Litmus is an open source Chaos Engineering platform that enables teams to identify weaknesses & potential outages in infrastructures by inducing chaos tests in a controlled way.
Recently, it was acquired by Harness. It is an CNCF Incubation project.
eksctl
eksctl
is a great CLI utility to perform various AWS EKS tasks such as cluster management, hardening the security, GitOps and more. It is written in Go and uses CloudFormation under the hood.
Using eksctl
we can create a cluster in one command. But I do not recommend that. e.g. it will create two m5.large
worker nodes on us-west-2
which we do not want for learning purpose.
Instead, use the --dry-run
command to output to a file and modify the parameters such as region, instance type, availability zone etc.
Install eksctl
from this documentation.
Enter the below command which will create a EKS yaml manifest.
eksctl create cluster --name=chaos-playground --region=us-east-1 --dry-run > chaos-playground.yaml
The name of our cluster is chaos-playground
and will be created on us-east-1
. Change the region based on your location so that you will reach the nearest availability zone.
Open the yaml manifest in your favorite editor e.g. vim chaos-playground.yaml
Change the instance type to t3.medium
. Save it and apply the below command to start creating a cluster.
eksctl create cluster -f chaos-playground.yaml
Go for a coffee or tea or your favorite beverage and come back after 15-25 minutes.
Once the EKS is up and running, you will get the below message.
EKS cluster "chaos-playground" in "us-east-1" region is ready
Updating kube config
You might be running various clusters locally or in the cloud. Let us update the kube config current context using the below command.
aws eks update-kubeconfig --name chaos-playground --region us-east-1
The above command change the context to chaos-playground
. To validate the current context, enter the below command.
k config current-context
I have an alias k
for kubectl
. You may need to enter kubectl
in place of k
.
Install kubectl
from here.
LitmusChaos
Let us begin by installing LitmusChaos in litmus
namespace. You can install LitmusChaos from here. By default, the services litmusportal-frontend-service
and litmusportal-server-service
are exposed as NodePort
. We need to expose it as ClusterIP
. I have already changed the type and kept it in my GitHub repo. Let us apply that to our cluster using the below command.
k apply -f https://raw.githubusercontent.com/QAInsights/Learn-Chaos-Engineering-Series/main/LitmusChaos-AWS-EKS/litmuschaos-2.9.0.yaml
The above command will create various Kubernetes objects as shown below.

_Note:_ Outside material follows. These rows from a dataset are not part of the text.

(** ** Jumps and control flow in a fragment *)

Lemma find_label_fresh (l : CTacLabel) (code : list CTacInstr) :
  (forall l', In (Label l') code -> lbl_id l' <> lbl_id l) ->
  find_label l code = None.
Proof.
  induction code as [|i code IH]; intros H; simpl; [reflexivity|].
  destruct i as [op dst s1 s2 | l'].
  - rewrite IH; [reflexivity|]. intros l' Hl. apply H. right. exact Hl.
  - destruct (Nat.eqb_spec (lbl_id l') (lbl_id l)) as [E|_].
    + exfalso. apply (H l'); [left; reflexivity | exact E].
    + rewrite IH; [reflexivity|]. intros l2 Hl. apply H. right. exact Hl.
Qed.

Lemma find_label_app_fresh (l : CTacLabel) (code rest : list CTacInstr) :
  find_label l code = None ->
  find_label l (code ++ Label l :: rest) = Some (List.length code).
Proof.
  induction code as [|i code IH]; intros H; simpl.
  - rewrite Nat.eqb_refl. reflexivity.
  - simpl in H. destruct i as [op dst s1 s2 | l'].
    + destruct (find_label l code); [discriminate|].
      rewrite IH by reflexivity. reflexivity.
    + destruct (lbl_id l' =? lbl_id l)%nat; [discriminate|].
      destruct (find_label l code); [discriminate|].
      rewrite IH by reflexivity. reflexivity.
Qed.

Lemma find_label_Some (l : CTacLabel) (code : list CTacInstr) (pc : nat) :
  find_label l code = Some pc ->
  exists l', nth_error code pc = Some (Label l') /\ lbl_id l' = lbl_id l.
Proof.
  revert pc. induction code as [|i code IH]; intros pc H; simpl in H;
    [discriminate|].
  destruct i as [op dst s1 s2 | l0].
  - destruct (find_label l code) as [q|]; [|discriminate].
    inversion H; subst. simpl. apply IH. reflexivity.
  - destruct (Nat.eqb_spec (lbl_id l0) (lbl_id l)) as [E|_].
    + inversion H; subst. exists l0. split; [reflexivity | exact E].
    + destruct (find_label l code) as [q|]; [|discriminate].
      inversion H; subst. simpl. apply IH. reflexivity.
Qed.

Lemma flows_star_closed (code : list CTacInstr) (n : nat) :
  (forall pc pc', (n <= pc)%nat -> flows code pc pc' -> (n <= pc')%nat) ->
  forall pc pc', (n <= pc)%nat -> flows_star code pc pc' -> (n <= pc')%nat.
Proof.
  intros Hstep pc pc' Hpc Hs. induction Hs as [|pc pc1 pc2 H1 _ IH].
  - exact Hpc.
  - apply IH. apply (Hstep pc pc1 Hpc H1).
Qed.

(** The layout that makes the short circuit: the labels of the left code
    are younger than [nextCond], those of the right code younger still, the
    right code jumps to the two targets or to its own labels, and the two
    targets are older than [nextCond]. *)
Lemma short_circuit_layout (left right : list CTacInstr)
      (nextCond decided ltrue lfalse : CTacLabel) (n1 : nat) :
  (forall l, In (Label l) left -> (lbl_id nextCond < lbl_id l < n1)%nat) ->
  (forall l, In (Label l) right -> (n1 <= lbl_id l)%nat) ->
  (forall i l, In i right -> In l (jump_targets i) ->
               In l [ltrue; lfalse] \/ (n1 <= lbl_id l)%nat) ->
  (lbl_id nextCond < n1)%nat ->
  (lbl_id ltrue < lbl_id nextCond)%nat ->
  (lbl_id lfalse < lbl_id nextCond)%nat ->
  In decided [ltrue; lfalse] ->
  short_circuit (left ++ Label nextCond :: right) (List.length left)
                decided nextCond.
Proof.
  intros HL HR HJ Hn Ht Hf Hd.
  assert (Hold : forall l, In l [ltrue; lfalse] ->
                   find_label l (left ++ Label nextCond :: right) = None).
  { intros l Hl. apply find_label_fresh. intros l' Hl'.
    assert (lbl_id l < lbl_id nextCond)%nat
      by (destruct Hl as [<- | [<- | []]]; assumption).
    apply in_app_or in Hl' as [Hl' | [Hl' | Hl']].
    - specialize (HL l' Hl'). lia.
    - inversion Hl'; subst. lia.
    - specialize (HR l' Hl'). lia. }
  split; [|split].
  - unfold jump. rewrite (Hold decided Hd). reflexivity.
  - unfold jump. rewrite find_label_app_fresh; [reflexivity|].
    apply find_label_fresh. intros l' Hl'. specialize (HL l' Hl'). lia.
  - apply flows_star_closed. intros pc pc' Hpc Hflow.
    destruct Hflow as [i Hi Hft | i l pc' Hi Hl Hfind]; [lia|].
    destruct (Nat.lt_ge_cases pc' (List.length left)) as [Hlt | Hge];
      [exfalso | exact Hge].
    (* the instruction at [pc] is the label or belongs to the right code *)
    assert (Hright : In i right).
    { rewrite nth_error_app2 in Hi by exact Hpc.
      destruct (pc - List.length left)%nat as [|q] eqn:Eq; simpl in Hi.
      - inversion Hi; subst. destruct Hl.
      - apply nth_error_In in Hi. exact Hi. }
    destruct (HJ i l Hright Hl) as [Hout | Hyoung].
    + rewrite (Hold l Hout) in Hfind. discriminate.
    + apply find_label_Some in Hfind as (l' & Hnth & Hid).
      rewrite nth_error_app1 in Hnth by exact Hlt.
      apply nth_error_In in Hnth. specialize (HL l' Hnth). lia.
Qed.

(** The two lowerings of a short-circuit operation, after the fresh label
    was drawn and after it was placed, give the layout. *)
Lemma short_circuit_of_lowerings (GetSize : CType -> Z)
      (l r : CAstExpression) (ltrue lfalse lt' lf' decided : CTacLabel)
      (cb cb1 cb2 : CCodeBlock) (a1 a2 : option CTacAddr) :
  let nextCond := mkLabel (cb_label cb) "" in
  (lbl_id ltrue < cb_label cb)%nat ->
  (lbl_id lfalse < cb_label cb)%nat ->
  In decided [ltrue; lfalse] ->
  ToTacCond GetSize l lt' lf'
            (mkCodeBlock (cb_symtab cb) (cb_temp cb) (S (cb_label cb))
                         (cb_ops cb)) = Some (a1, cb1) ->
  ToTacCond GetSize r ltrue lfalse
            (mkCodeBlock (cb_symtab cb1) (cb_temp cb1) (cb_label cb1)
                         (cb_ops cb1 ++ [Label nextCond])) = Some (a2, cb2) ->
  exists left right,
    cb_ops cb1 = cb_ops cb ++ left /\
    cb_ops cb2 = cb_ops cb ++ left ++ Label nextCond :: right /\
    short_circuit (left ++ Label nextCond :: right) (List.length left)
                  decided nextCond.
Proof.
  intros nextCond Ht Hf Hd H1 H2.
  apply ToTacCond_grows in H1 as (_ & _ & L1 & left & O1 & F1 & _).
  apply ToTacCond_grows in H2 as (_ & _ & L2 & right & O2 & F2 & J2).
  simpl in *.
  exists left, right. split; [exact O1|]. split.
  - rewrite O2, O1, <- !app_assoc. reflexivity.
  - apply (short_circuit_layout left right nextCond decided ltrue lfalse
             (cb_label cb1)); simpl.
    + intros l0 Hl. specialize (F1 l0 Hl). lia.
    + intros l0 Hl. specialize (F2 l0 Hl). lia.
    + intros i l0 Hi Hl. destruct (J2 i l0 Hi Hl) as [Ho | Hr];
        [left; exact Ho | right; lia].
    + lia.
    + exact Ht.
    + exact Hf.
    + exact Hd.
Qed.

(** C2: in condition form with the targets ([ltrue], [lfalse]), [and] draws
    a fresh label, lowers its left operand with the targets (fresh label,
    [lfalse]), places the fresh label and lowers its right operand with
    ([ltrue], [lfalse]); [or] does the same with the targets ([ltrue], fresh
    label) for its left operand.  When both targets were drawn before, the
    emitted fragment short-circuits: the jump that decides the result in the
    left operand ([lfalse] for [and], [ltrue] for [or]) leaves the fragment,
    the other target of the left operand is the position right after its
    code, and control never comes back from there into the code of the left
    operand. *)
Theorem C2_short_circuit (GetSize : CType -> Z) (t : CToken)
        (l r : CAstExpression) (ltrue lfalse : CTacLabel)
        (cb : CCodeBlock) :
  let nextCond := mkLabel (cb_label cb) "" in
  let drawn := mkCodeBlock (cb_symtab cb) (cb_temp cb) (S (cb_label cb))
                           (cb_ops cb) in
  let placed := fun c : CCodeBlock =>
                  mkCodeBlock (cb_symtab c) (cb_temp c) (cb_label c)
                              (cb_ops c ++ [Label nextCond]) in
  (ToTacCond GetSize (BinaryOp t opAnd l r) ltrue lfalse cb =
     match ToTacCond GetSize l nextCond lfalse drawn with
     | Some (_, cb1) =>
         match ToTacCond GetSize r ltrue lfalse (placed cb1) with
         | Some (_, cb2) => Some (None, cb2)
         | None => None
         end
     | None => None
     end)
  /\
  (ToTacCond GetSize (BinaryOp t opOr l r) ltrue lfalse cb =
     match ToTacCond GetSize l ltrue nextCond drawn with
     | Some (_, cb1) =>
         match ToTacCond GetSize r ltrue lfalse (placed cb1) with
         | Some (_, cb2) => Some (None, cb2)
         | None => None
         end
     | None => None
     end)
  /\
  ((lbl_id ltrue < cb_label cb)%nat ->
   (lbl_id lfalse < cb_label cb)%nat ->
   (forall a1 cb1 a2 cb2,
       ToTacCond GetSize l nextCond lfalse drawn = Some (a1, cb1) ->
       ToTacCond GetSize r ltrue lfalse (placed cb1) = Some (a2, cb2) ->
       exists left right,
         cb_ops cb1 = cb_ops cb ++ left /\
         cb_ops cb2 = cb_ops cb ++ left ++ Label nextCond :: right /\
         short_circuit (left ++ Label nextCond :: right)
                       (List.length left) lfalse nextCond)
   /\
   (forall a1 cb1 a2 cb2,
       ToTacCond GetSize l ltrue nextCond drawn = Some (a1, cb1) ->
       ToTacCond GetSize r ltrue lfalse (placed cb1) = Some (a2, cb2) ->
       exists left right,
         cb_ops cb1 = cb_ops cb ++ left /\
         cb_ops cb2 = cb_ops cb ++ left ++ Label nextCond :: right /\
         short_circuit (left ++ Label nextCond :: right)
                       (List.length left) ltrue nextCond)).
Proof.
  intros nextCond drawn placed. split; [|split].
  - simpl. unfold CAstBinaryOp.ToTacCond; simpl.
    unfold bind at 1, CreateLabel; simpl. fold nextCond drawn.
    unfold bind at 1.
    destruct (ToTacCond GetSize l nextCond lfalse drawn) as [[a1 cb1]|];
      [|reflexivity].
    unfold bind at 1, AddInstr; simpl. fold (placed cb1).
    unfold bind, ret.
    destruct (ToTacCond GetSize r ltrue lfalse (placed cb1)) as [[a2 cb2]|];
      reflexivity.
  - simpl. unfold CAstBinaryOp.ToTacCond; simpl.
    unfold bind at 1, CreateLabel; simpl. fold nextCond drawn.
    unfold bind at 1.
    destruct (ToTacCond GetSize l ltrue nextCond drawn) as [[a1 cb1]|];
      [|reflexivity].
    unfold bind at 1, AddInstr; simpl. fold (placed cb1).
    unfold bind, ret.
    destruct (ToTacCond GetSize r ltrue lfalse (placed cb1)) as [[a2 cb2]|];
      reflexivity.
  - intros Ht Hf. split; intros a1 cb1 a2 cb2 H1 H2.
    + eapply (short_circuit_of_lowerings GetSize l r ltrue lfalse
                nextCond lfalse lfalse cb cb1 cb2 a1 a2);
        simpl; auto.
    + eapply (short_circuit_of_lowerings GetSize l r ltrue lfalse
                ltrue nextCond ltrue cb cb1 cb2 a1 a2);
        simpl; auto.
Qed.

By default, all the Litmus Custom Resource Definitions (CRDs) will be installed in the litmus
namespace.
Let us verify the pods which are running in the litmus
namespace.
k get po -n litmus
The next step is to expose the service litmusportal-frontend-service
to get the load balanced URL.
Enter the below command to patch the service.
k patch svc litmusportal-frontend-service -p '{"spec": {"type": "LoadBalancer"}}' -n litmus
To get the load balanced URL, enter the below command.
k get -n litmus svc litmusportal-frontend-service -o wide
You will get the URL and port. e.g. you can access the LitmusChaos UI using port 9091 and URL http://a336e7fc0d2d64029abdf53d95aa1cca-97284119.us-east-1.elb.amazonaws.com:9091
Let us wait for a few moments before the URL is reachable. Meanwhile, let us install Octant from here.
Run the Octant program and launch 127.0.0.1:7777
the homepage of Octant.
The first step is to configure the kube config. Go to Preferences > General and note down the kube config path. Make sure our AWS EKS kube config is present in the Octant kube config. If it is not present, Octant will not display the chaos-playground
objects.
Here are the pods which are running in litmus
namespace on chaos-playground
cluster.
Now it is time to launch the LitmusChaos UI.
The default credential is admin/litmus
Upon the first time login, LitmusChaos will prompt you to change the password. You can skip it or change the credentials.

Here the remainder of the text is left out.